Selection for the FDA Patient Engagement Collaborative
I was ill last December following a surgery that had gone badly. It was my second time in the hospital within two weeks, and the recovery seemed a long way away. That was when I saw it. It was a notice that the FDA would be accepting applications for something called the Patient Engagement Collaborative (PEC). I was intrigued, but honestly, I was too ill even to consider completion of an application.
Then in late January a colleague contacted me and asked if I had thought about applying. We discussed my situation, and why I had set it aside. We also talked about the selection process and the fact that there was little on time to apply. After weighing the pros and cons, and discussing the commitment if selected with Sheryl, I decided to apply.
Preparing the application
My first task was to familiarize myself with the functions of the PEC. It seemed that the intent is to make the PEC a patient sounding board for the FDA. But this sounding board will not be about medications or devices. This group is designed to be the sounding board for ways to better involve patients in the FDA decision process. That mission appealed to me.

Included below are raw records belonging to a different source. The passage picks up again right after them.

(* ===== verification/GcMark.v ===== *)
(** * The mark phase: references, colours and steps

    What an object refers to, when a heap is closed under references, and the
    relation between the states before and after a part of the mark phase: no
    reference is added, marked objects stay marked, and an object that is newly
    marked waits in the gray list or refers to marked objects only. *)

From S2P Require Import Prelude Clib Opcodes Object Debug Table TableOps Auxlib State Barrier Func Tm Do Vm Run Lstate Gc StateFacts GcTable.

Section mark.
Context {HM : Machine} {HH : Host} {HC : Cenv} {HK : Calling} {HS : Sizes}.
Implicit Types (s : State) (r k : Z) (b : body) (v : TValue).

(** ** References *)

(** The objects a list of values refers to *)
Definition vals (l : list TValue) : list Z := omap gcvalue l.

(** What a node refers to, without weak keys and values; the key of an empty
    node can come back into use without a barrier. *)
Definition node_refs (wk wv : bool) (n : Node) : list Z :=
  if ttisnil (gval n) then if wk || wv then [] else match gkey n with LiveKey k => vals [k] | DeadKey _ => [] end
  else (if wk then [] else vals [key2tval (gkey n)]) ++ (if wv then [] else vals [gval n]).

Definition table_refs (wk wv : bool) (h : Table) : list Z :=
  option_list (metatable h) ++
  if wk && wv then [] else (if wv then [] else vals (array h)) ++ mjoin (node_refs wk wv <$> node h).

(** The value of an upvalue *)
Definition uv_val s (uv : UpVal) : option TValue :=
  match uv with UClosed v => Some v | UOpen L lv => match th s L with Some t => getZ (stack t) lv | None => None end end.

(** What a body refers to; a table with weak bits is not a reason to refer to
    less here. *)
Definition body_refs s b : list Z :=
  match b with
  | OTable h => table_refs false false h
  | OUdata u => option_list (uv_metatable u) ++ [uv_env u]
  | OClosure (CClosure e _ l) => e :: vals l
  | OClosure (LClosure e _ l) => e :: omap id l
  | OUpVal uv => vals (option_list (uv_val s uv))
  | OThread t => vals (l_gt t :: take (Z.to_nat (top t)) (stack t))
  end.

Definition refs s r : list Z := match body_at s r with Some b => body_refs s b | None => [] end.

(** ** Well-formed heaps *)

Record thread_wf (t : lua_State) : Prop := {
tw_top : 0 <= top t;
tw_ci : 0 <= ci t < size_ci t;
tw_limit : stack_limit t < stacksize t
}.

My next step was to gather endorsements. The application required each applicant to be endorsed by at least one patient organization. I contacted six organizations and received letters from four organizations and one individual. The sixth contact was out of town, and he could not authorize an endorsement without more discussion within the organization. Given the timeline for submission, it was impossible to get the endorsement in a timely fashion. I received two endorsements from the arthritis community and three from the diabetes community. The most influential endorsement I received came from the Arthritis Association.

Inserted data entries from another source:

(* ===== verification/GcAlive.v ===== *)
(** * The end of the mark phase: weak tables and the new white

    [cleartable] removes the entries of weak tables whose keys or values are
    not marked, or whose values are finalized userdata, and no others
    ([weeded]); what is left of a marked object refers to marked objects. *)

From S2P Require Import Prelude Clib Opcodes Object Debug Table TableOps Auxlib State Barrier Func Tm Do Vm Run Lstate Gc StateFacts GcTable GcMark GcPropagate GcAtomic.

Section clear.
Context {HM : Machine} {HH : Host} {HC : Cenv} {HK : Calling} {HS : Sizes}.
Implicit Types (s : State) (r k : Z) (b : body) (v : TValue) (o : GCObject).

(** ** What an object refers to, apart from the keys of empty nodes *)

Definition node_live (n : Node) : list Z := if ttisnil (gval n) then [] else vals [key2tval (gkey n); gval n].

Definition live_refs s b : list Z :=
  match b with
  | OTable h => option_list (metatable h) ++ vals (array h) ++ mjoin (node_live <$> node h)
  | _ => body_refs s b
  end.

Lemma elem_live_table s h k : k ∈ live_refs s (OTable h) <->
  metatable h = Some k \/ k ∈ vals (array h) \/ exists n, n ∈ node h /\ gval n <> VNil /\ k ∈ vals [key2tval (gkey n); gval n].
Proof.
  cbn [live_refs]. rewrite !elem_of_app, list_elem_of_join.
  assert (E : k ∈ option_list (metatable h) <-> metatable h = Some k).
  { destruct (metatable h) as [mt|]; [cbn; rewrite list_elem_of_singleton; split; congruence|split; [intros Hk; by apply elem_of_nil in Hk|done]]. }
  rewrite E. split.
  - intros [|[|(l & Hk & Hl)]]; [by left|by right; left|]. apply list_elem_of_fmap in Hl as (n & -> & Hn). right; right. exists n.
    unfold node_live in Hk. destruct (ttisnil (gval n)) eqn:En; [by apply elem_of_nil in Hk|]. split_and!; [done|by destruct (gval n)|done].
  - intros [|[|(n & Hn & Hv & Hk)]]; [by left|by right; left|]. right; right. exists (node_live n). split; [|apply list_elem_of_fmap; eauto].
    unfold node_live. destruct (ttisnil (gval n)) eqn:En; [by destruct (gval n)|done].
Qed.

With the endorsements secured and my part of the application completed, I sent it off in late January. Then I waited. In April I received a note saying they had received my application. Then in late May, I was invited to participate in a telephone interview.
In late June I was asked to submit a list of industry contacts that might be considered a conflict of interest. I had a few potential conflicts of interest and was as transparent as possible. A week later I was informed that I had been selected for an initial two-year term. Half of the group was given a two-year term and the other half a three-year term. Each term may be extended once for three years. The two and three-year terms were decided by lot.

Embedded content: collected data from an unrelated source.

(** An object that is in no list is freed. *)
Lemma removed_ok s r : (forall t, th s r = Some t -> openupval t = []) -> lists_ok [r] s -> lists_ok [] (removed r s).
Proof.
  intros Hth [A1 A2 A3 A4 A5 A6 A7 A8]. destruct (A4 r) as [Hr1 Hr2]; [by apply list_elem_of_singleton|].
  assert (Ho : forall x, open_upval (removed r s) x <-> open_upval s x).
  { intros x. unfold open_upval. setoid_rewrite body_removed. split; [intros (L & lv & E); case_decide; [done|eauto]|].
    intros (L & lv & E). rewrite decide_False; [eauto|]. intros ->. apply Hr2. by exists L, lv. }
  split; change (G (removed r s)) with (G s); try done.
  - intros x Hx. rewrite Ho, body_removed, decide_False by (intros ->; done). by apply A2.
  - intros x. rewrite Ho, body_removed. case_decide as E; [by intros []|]. intros Hx. destruct (A3 x Hx) as [|[|Hf%list_elem_of_singleton]]; auto.
    congruence.
  - intros x Hx. by apply elem_of_nil in Hx.
  - intros x. rewrite Ho. apply A6.
  - intros L t Ht. unfold th in Ht. rewrite body_removed in Ht. case_decide; [done|]. destruct (A7 L t) as [B1 B2]; [done|]. split; [done|].
    intros x. rewrite B2. setoid_rewrite body_removed. split; intros [lv E]; exists lv; [rewrite decide_False; [done|]|by case_decide].
    intros ->. apply Hr2. by exists L, lv.
  - intros x L lv E. rewrite body_removed in E. case_decide; [done|]. destruct (A8 _ _ _ E) as (t & v & Ht & Hv). exists t, v. split; [|done].
    unfold th. rewrite body_removed, decide_False; [done|]. intros <-. destruct (A7 r t Ht) as [_ B2]. rewrite (Hth t Ht) in B2.
    apply (not_elem_of_nil x), B2. eauto.
Qed.

(** An upvalue that is alive is closed, because its thread is freed. *)
Definition closed_upval r v L t s : State :=
  set_globals (fun g => set_rootgc (r :: rootgc g) g)
    (put_body r (OUpVal (UClosed v)) (set_globals (fun g => set_uvhead (list_remove_first r (uvhead g)) g) (put L t s))).

Lemma swept_globals f s : (forall g, exists l1 l2 l3 c p, f g = set_gcstate c (set_sweepgc p (set_rootgc l1 (set_udlist l2 (set_uvhead l3 g))))) -> swept s (set_globals f s).
Proof.
  intros Hf. split; [apply Hf| | |done]; [|by eauto]. intros r o Ho. exists o. by split_and!; [|apply life_kept_refl|split].
Qed.

Lemma swept_close s r uv v : body_at s r = Some (OUpVal uv) -> uv_val s uv = Some v -> swept s (put_body r (OUpVal (UClosed v)) s).
Proof.
  intros Hb Hv. destruct (body_object _ _ _ Hb) as (o & Ho & Eo). rewrite (put_body_paint _ _ o) by done. split; [|..|done].
  - exists (rootgc (G s)), (udlist (G s)), (uvhead (G s)), (gcstate (G s)), (sweepgc (G s)). change (G (paint _ _ _)) with (G s). by destruct (G s).
  - intros x o'. rewrite heap_paint. case_decide as E; [subst x; intros [= <-]|intros Ho'; exists o'; split_and!; [done|apply life_kept_refl|by split]].
    exists o. split_and!; [done|right; right; by exists uv, v|by split].
  - intros x o' Ho' _. rewrite heap_paint. case_decide; eauto.
Qed.

Lemma closed_upval_swept s r v L lv t rest :
  th s L = Some t -> openupval t = r :: rest -> body_at s r = Some (OUpVal (UOpen L lv)) -> getZ (stack t) lv = Some v ->
  swept s (closed_upval r v L (set_openupval rest t) s).
Proof.
  intros Ht Hus Hr Hv. assert (HLr : L <> r) by (intros ->; by rewrite (th_body _ _ _ Ht) in Hr).
  eapply swept_trans; [apply (swept_put_open _ L t rest); [done|rewrite Hus; by apply list_subseteq_cons]|]. set (s1 := put _ _ s).
  eapply swept_trans; [apply (swept_globals (fun g => set_uvhead (list_remove_first r (uvhead g)) g))|].
  { intros g. exists (rootgc g), (udlist g), (list_remove_first r (uvhead g)), (gcstate g), (sweepgc g). by destruct g. }
  set (s2 := set_globals _ s1). eapply swept_trans; [apply (swept_close s2 r (UOpen L lv) v)|].
  - unfold s2, s1. by rewrite body_at_globals, body_at_put, decide_False.
  - assert (E : th s2 L = Some (set_openupval rest t)) by (apply th_put_eq; by rewrite Ht). cbn. by rewrite E.
  - apply (swept_globals (fun g => set_rootgc (r :: rootgc g) g)). intros g. exists (r :: rootgc g), (udlist g), (uvhead g), (gcstate g), (sweepgc g). by destruct g.
Qed.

My commitment for two years is to meet with the group each month via telephone and twice per year in person. The first meeting is scheduled for August 2018 in Washington. The meetings will be conducted by an appointed administrator from Duke University Clinical Trials Transformation Initiative (CTTI). You can read the press release from CTTI. I do not know anyone else who was selected to serve, meaning our first meeting ought to be interesting as we work to get to know each other and form a working relationship.
I am excited and humbled to be chosen to be part of this group. As we in the RA community advocate for ways to increase the pool of options to treat RA, and other Rheumatic conditions I will be cognizant of making recommendations that if adopted will improve access to the medications and devices we need to survive.
I was selected to represent the broader community, and that is what I hope to do starting in August in Washington. Please wish me well as I embark upon a new form of advocacy for Diabetes, RA, and the broader autoimmune community.